Мэк плавно и нежно вошел в нее, и она блаженно улыбнулась, принимая его. Он двигался в ней, прислушиваясь к малейшему отклику ее тела, повинуясь не только своей, но и ее страсти, и Тедди казалось, что они не впервые занимаются любовью — так удивительно созвучны были их тела.
— Мэк, — прошептала она, умоляя его не оставлять ее одну на той вершине, до которой уже так близко, и, вняв этим мольбам, Мэк замедлил свое движение, подождал ее, и через минуту они — вдвоем! — закружились в огненном вихре.
…Мгновение (или вечность?) спустя на смену исступленности пришло умиротворение…
Глава восьмая
Если Мэку Карлино доводилось просыпаться в чужой постели (а такое, сказать по правде, случалось с ним нередко), ему требовалось какое-то время, чтобы сообразить — где он, почему здесь находится и кто это с ним рядом.
В то утро Мэк, открыв глаза и со вкусом потянувшись, впервые абсолютно точно знал ответы на все эти вопросы.
Тедди тихо и ровно дышала у его плеча, разметав по подушке солнечно-золотые волосы.
Мэк помнил каждое мгновение минувшей ночи, полной сладкого безумства, превзошедшей самые смелые ожидания и ставшей воплощением самых несбыточных фантазий, и каждое из этих мгновений ему хотелось пережить опять и опять — вот Тедди касается его своими чудными пальцами… улыбается ему… он слышит, как она зовет его, умоляя взять ее немедленно…
С трудом заставляя себя очнуться от кружащих голову грез-воспоминаний, Мэк посмотрел на Тедди: она улыбалась во сне; ее белая рука — тонкая и легкая, как изысканный фарфор, — покоилась на его смуглой груди. «Мы с ней как ночь и день», — подумал Мэк.
Да разве не так оно было на самом деле?
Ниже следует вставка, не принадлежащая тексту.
(* ===== verification/KernelMemProps.v ===== *)
(** * What holds of the kernel's memory

    The kernel's heap, its stacks, the pages it hands out and its own page table share one
    memory and one allocator.  [kernel_memory_safe] is about every sequence of their calls
    from boot on, with the kernel's loads and stores going through its page table. *)

From Stdlib Require Import ZifyN ZifyNat.
From stdpp Require Import base gmap numbers functions list.
From S2P Require Import Prelude Mem Dyadic MemInv MemSpec MemInit PageAlloc Mmu Pte MmuTree MmuSpec MmuKernel MmuProps.
From S2P Require Import Heap HeapInv HeapSteps HeapOps HeapProps HeapBeside Sched Fdt FdtProps KernelMem KernelMemInv KernelMemOps KernelBoot.

(** ** The clients *)

(** What a client may own: an object of the heap, a stack, a page. *)
Inductive kind := KObj (n : N) | KStack | KPage.
#[global] Instance kind_eq_dec : EqDecision kind.
Proof. solve_decision. Defined.
Definition extent (kd : kind) : N := match kd with KObj n => n | KStack => STACK_BYTES | KPage => PAGE_SIZE end.
(** The part below the usable bytes: the guard page of a stack. *)
Definition guard_bytes (kd : kind) : N := match kd with KStack => STACK_GUARD_SIZE | _ => 0 end.

(** A load or store of the kernel: the hardware walks the kernel's table, and an access it
    does not grant is an exception, which halts. *)
Definition kernel_pa (write : bool) (va : N) (k : KMem) : option N :=
  '(pa, f) ← translate (km_root k) va (kmem k);
  if negb (N.land f (if write then PTE_W else PTE_R) =? 0) then Some pa else None.
Definition kload (va : N) : MK N := λ k,
  match kernel_pa false va k with Some pa => Ret (rdw (km_heap k) pa, k) | None => Panic end.
Definition kstore (va v : N) : MK () := λ k,
  match kernel_pa true va k with Some pa => Ret (tt, set_km_heap (hwrite pa v (km_heap k)) k) | None => Panic end.

(** The calls: memory from the heap, a stack, a page; giving any of them back; a store into
    one of the words owned. *)
Inductive kcall := CAlloc (size k : N) | CStack | CPage | CFree (p : N) | CStore (p i v : N).

(** What the clients own, and the words they have stored. *)
Record client := mkClient { c_own : gmap N kind; c_mem : gmap N N }.

Definition own (p : N) (kd : kind) (c : client) : client := mkClient (<[p := kd]> (c_own c)) (c_mem c).
Definition disown (p : N) (kd : kind) (c : client) : client :=
  mkClient (delete p (c_own c)) (filter (λ kv, ¬ (p ≤ kv.1 < p + extent kd)) (c_mem c)).

Definition give_back (p : N) (kd : kind) : MK () :=
  match kd with
  | KObj n => onheap (heap_dealloc p n)
  | KStack => drop_stack p
  | KPage => onpages (expect_ok (free_pages p))
  end.

(** An allocation that stops the kernel ends the run: no client is left. *)
Definition kalloc (m : MK (option N)) (f : N → client) (k : KMem) : outcome (option client * KMem) :=
  match m k with
  | Ret (Some p, k') => Ret (Some (f p), k')
  | Ret (None, k') => Ret (None, k')
  | Panic => Ret (None, k)
  | Timeout => Timeout
  end.

Definition some {A} (m : MK A) : MK (option A) := a ← m; mret (Some a).

Definition kstep_call (x : kcall) (c : client) (k : KMem) : outcome (option client * KMem) :=
  match x with
  | CAlloc size al => kalloc (some (onheap (heap_alloc size (2 ^ al)))) (λ p, if size =? 0 then c else own p (KObj size) c) k
  | CStack => kalloc (some alloc_free_stack) (λ p, own p KStack c) k
  | CPage => kalloc (onpages (alloc_pages 0)) (λ p, own p KPage c) k
  | CFree p =>
      match c_own c !! p with
      | Some kd => (give_back p kd;; mret (Some (disown p kd c))) k
      | None => Ret (Some c, k)
      end
  | CStore p i v =>
      match c_own c !! p with
      | Some kd =>
          if (guard_bytes kd <=? i) && (i mod 8 =? 0) && (i + 8 <=? extent kd)
          then (kstore (p + i) v;; mret (Some (mkClient (c_own c) (<[p + i := v]> (c_mem c))))) k
          else Ret (Some c, k)
      | None => Ret (Some c, k)
      end
  end.

Fixpoint run_kernel (xs : list kcall) (c : client) (k : KMem) : outcome (client * KMem) :=
  match xs with
  | [] => Ret (c, k)
  | x :: xs =>
      match kstep_call x c k with
      | Ret (Some c', k') => run_kernel xs c' k'
      | Ret (None, k') => Ret (c, k)
      | Panic => Panic
      | Timeout => Timeout
      end
  end.

(** ** Their invariant *)
Section clients.
Context (ly : Layout).

Record client_ok (c : client) (k : KMem) (g : HG) (gs : list N) : Prop := mkClientOk {
  ck_inv : KInv ly k g gs;
  ck_stack p : c_own c !! p = Some KStack ↔ p ∈ gs;
  ck_obj p n : c_own c !! p = Some (KObj n) → 0 < n ∧ ∃ o, hg_live g !! p = Some o ∧ n ≤ obj_size o;
  ck_page p : c_own c !! p = Some KPage → ∃ i, p = ad (km_heap k) i ∧ standing k g i;
  ck_mem a v : c_mem c !! a = Some v → rdw (km_heap k) a = v ∧
    ∃ p kd i, c_own c !! p = Some kd ∧ a = p + i ∧ guard_bytes kd ≤ i ∧ i mod 8 = 0 ∧ i + 8 ≤ extent kd
}.

(** Where an owned byte lies. *)
Lemma own_place c k g gs p kd u :
  client_ok c k g gs → c_own c !! p = Some kd → u < extent kd →
  (∃ o, hg_live g !! p = Some o ∧ in_obj p o (p + u)) ∨
  (kd = KPage ∧ ∃ i, p = ad (km_heap k) i ∧ standing k g i ∧ in_range (km_heap k) i 0 (p + u)).
Proof.
  intros C Hp Hu. destruct kd as [n| |]; simpl in Hu.
  - left. destruct (ck_obj _ _ _ _ C p n Hp) as (_ & o & Ho & Hn). exists o. split; [done|]. unfold in_obj. lia.
  - left. apply (ck_stack _ _ _ _ C) in Hp. destruct (ki_stack _ _ _ _ (ck_inv _ _ _ _ C) p Hp) as [[_ [i Hl]] _].
    exists (Large i 3 STACK_BYTES). split; [done|]. unfold in_obj. simpl. lia.
  - right. split; [done|]. destruct (ck_page _ _ _ _ C p Hp) as (i & -> & Hs). exists i. split; [done|]. split; [done|].
    by apply page_range.
Qed.

(** Owned regions do not overlap. *)
Lemma own_apart c k g gs p q kd kd' u v :
  client_ok c k g gs → c_own c !! p = Some kd → c_own c !! q = Some kd' → u < extent kd → v < extent kd' →
  p + u = q + v → p = q.
Proof.
  intros C Hp Hq Hu Hv E. pose proof (ki_heap _ _ _ _ (ck_inv _ _ _ _ C)) as I.
  destruct (own_place c k g gs p kd u C Hp Hu) as [(o & Ho & Hin)|(-> & i & -> & Hs & Hr)];
    destruct (own_place c k g gs q kd' v C Hq Hv) as [(o' & Ho' & Hin')|(-> & j & -> & Hs' & Hr')].
  - apply (live_apart (km_heap k) g p q o o' (p + u) I Ho Ho' Hin). by rewrite E.
  - exfalso. apply (others_not_live (km_heap k) g j 0 _ I (proj1 Hs') Hr'). exists p, o. by rewrite <-E.
  - exfalso. apply (others_not_live (km_heap k) g i 0 _ I (proj1 Hs) Hr). exists q, o'. by rewrite E.
  - f_equal. destruct Hs as [[Hi _] _], Hs' as [[Hj _] _]. rewrite E in Hr.
    by apply (blocks_apart (km_heap k) g i 0 j 0 _ I Hi Hj Hr Hr').
Qed.

Lemma own_area c k g gs p kd u :
  client_ok c k g gs → c_own c !! p = Some kd → u < extent kd → in_area (km_heap k) (p + u).
Proof.
  intros C Hp Hu. pose proof (ki_heap _ _ _ _ (ck_inv _ _ _ _ C)) as I. unfold in_area.
  destruct (own_place c k g gs p kd u C Hp Hu) as [(o & Ho & Hin)|(-> & i & -> & Hs & Hr)].
  - pose proof (obj_in_area _ _ _ _ I Ho). unfold in_obj in Hin. lia.
  - pose proof (area_allocated _ _ i 0 I (proj1 (proj1 Hs))) as Ha. unfold in_range in Hr. unfold ad in *. lia.
Qed.

(** The usable bytes are no guard page, so the kernel can access them. *)
Lemma own_translate c k g gs p kd u :
  client_ok c k g gs → c_own c !! p = Some kd → guard_bytes kd ≤ u < extent kd →
  translate (km_root k) (p + u) (kmem k) = Some (p + u, PTE_LEAF_RW).
Proof.
  intros C Hp [Hl Hu]. pose proof (ck_inv _ _ _ _ C) as K.
  destruct (area_maps _ _ _ _ _ K (own_area c k g gs p kd u C Hp Hu)) as [Hlt Hm].
  rewrite (ki_view _ _ _ _ K _ Hlt), Hm, decide_False; [done|]. intros (q & Hq & E)%guarded_elem.
  pose proof (proj2 (ck_stack _ _ _ _ C q) Hq) as Hoq. destruct (ki_stack _ _ _ _ K q Hq) as [[Hqm _] _].
  assert (p + u = q + (p + u) mod 4096) as Eq by (clear -E Hqm; dlia).
  assert ((p + u) mod 4096 < 4096) as Hv by (by apply N.mod_lt).
  assert (p = q) as <-.
  { apply (own_apart c k g gs p q kd KStack u ((p + u) mod 4096) C Hp Hoq Hu); [|done].
    eapply N.lt_trans; [exact Hv|done]. }
  rewrite Hp in Hoq. injection Hoq as ->. change (guard_bytes KStack) with 4096 in Hl. lia.
Qed.

Lemma kernel_pa_own c k g gs p kd u w :
  client_ok c k g gs → c_own c !! p = Some kd → guard_bytes kd ≤ u < extent kd → kernel_pa w (p + u) k = Some (p + u).
Proof. intros C Hp Hu. unfold kernel_pa. rewrite (own_translate c k g gs p kd u C Hp Hu). by destruct w. Qed.

(** A guard page is never accessible. *)
Lemma kernel_pa_guard c k g gs p u w :
  client_ok c k g gs → c_own c !! p = Some KStack → u < STACK_GUARD_SIZE → kernel_pa w (p + u) k = None.
Proof.
  intros C Hp Hu. pose proof (ck_inv _ _ _ _ C) as K. change STACK_GUARD_SIZE with 4096 in Hu.
  assert (u < extent KStack) as Hu' by (eapply N.lt_trans; [exact Hu|done]).
  destruct (area_maps _ _ _ _ _ K (own_area c k g gs p KStack u C Hp Hu')) as [Hlt _].
  unfold kernel_pa. rewrite (ki_view _ _ _ _ K _ Hlt), decide_True; [done|]. apply guarded_elem. exists p.
  apply (ck_stack _ _ _ _ C) in Hp. split; [done|]. destruct (ki_stack _ _ _ _ K p Hp) as [[Hm _] _]. clear -Hm Hu. dlia.
Qed.

(** ** Every call keeps it *)

(** A word of a client in a step that loses something else. *)
Definition word_of (c : client) (a : N) : Prop :=
  ∃ p kd i, c_own c !! p = Some kd ∧ a = p + i ∧ guard_bytes kd ≤ i ∧ i mod 8 = 0 ∧ i + 8 ≤ extent kd.

Lemma word_kept c k g gs k' g' lost p kd i :
  client_ok c k g gs → kstep k g k' g' lost → c_own c !! p = Some kd → i mod 8 = 0 → i + 8 ≤ extent kd →
  ¬ lost (p + i) → (kd = KPage → ¬ lost p) → rdw (km_heap k') (p + i) = rdw (km_heap k) (p + i).
Proof.
  intros C S Hp Hm Hi Hl Hlp. destruct (own_place c k g gs p kd i C Hp ltac:(lia)) as [(o & Ho & Hin)|(-> & j & -> & Hs & _)].
  - apply (kt_objects _ _ _ _ _ S); [by exists p, o|done].
  - change (extent KPage) with 4096 in Hi. assert (i = i / 8 * 8) as -> by (clear -Hm; dlia).
    apply (kt_pages _ _ _ _ _ S); [done|by apply Hlp|clear -Hi; dlia].
Qed.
Как ни горько в этом признаваться, в жизни настоящей Тедди Логан ему едва ли найдется место; и вряд ли она сумеет принять его привычные будни. Но самое главное и самое ужасное — та ложь, что изначально встала между ними: Алан Сомертон.
Впрочем, с другой стороны, кого, как не Алана, и благодарить за их встречу?..
В конце концов, слава Богу, что у них с Тедди была эта ночь! Он сумел подарить ей и сам познал радость полного обладания и безраздельной принадлежности. Единственное, что не давало ему покоя, так это невозможность сказать правду о своих чувствах той, которая была их причиной. И еще он боялся дня, когда Тедди узнает, кто он в действительности, — этот день виделся ему черным…
Стараясь не потревожить Тедди, Мэк поднялся, натянул джинсы и свитер и вышел из спальни, бесшумно притворив за собой дверь. От Тедди уходить не хотелось, но он должен был кое-что проверить.
…На кухне было прохладно: воздух, проникший с улицы сквозь пулевое отверстие в оконном стекле, за ночь успел основательно выстудить помещение.
Достав из ящика кухонного стола разделочный нож, Мэк подошел к стене напротив окна, отыскал, куда вошла пуля, и, орудуя ножом, достал застрявший в штукатурке сплющенный кусочек металла с чудом уцелевшей резьбой — при необходимости это могло бы послужить отличной уликой.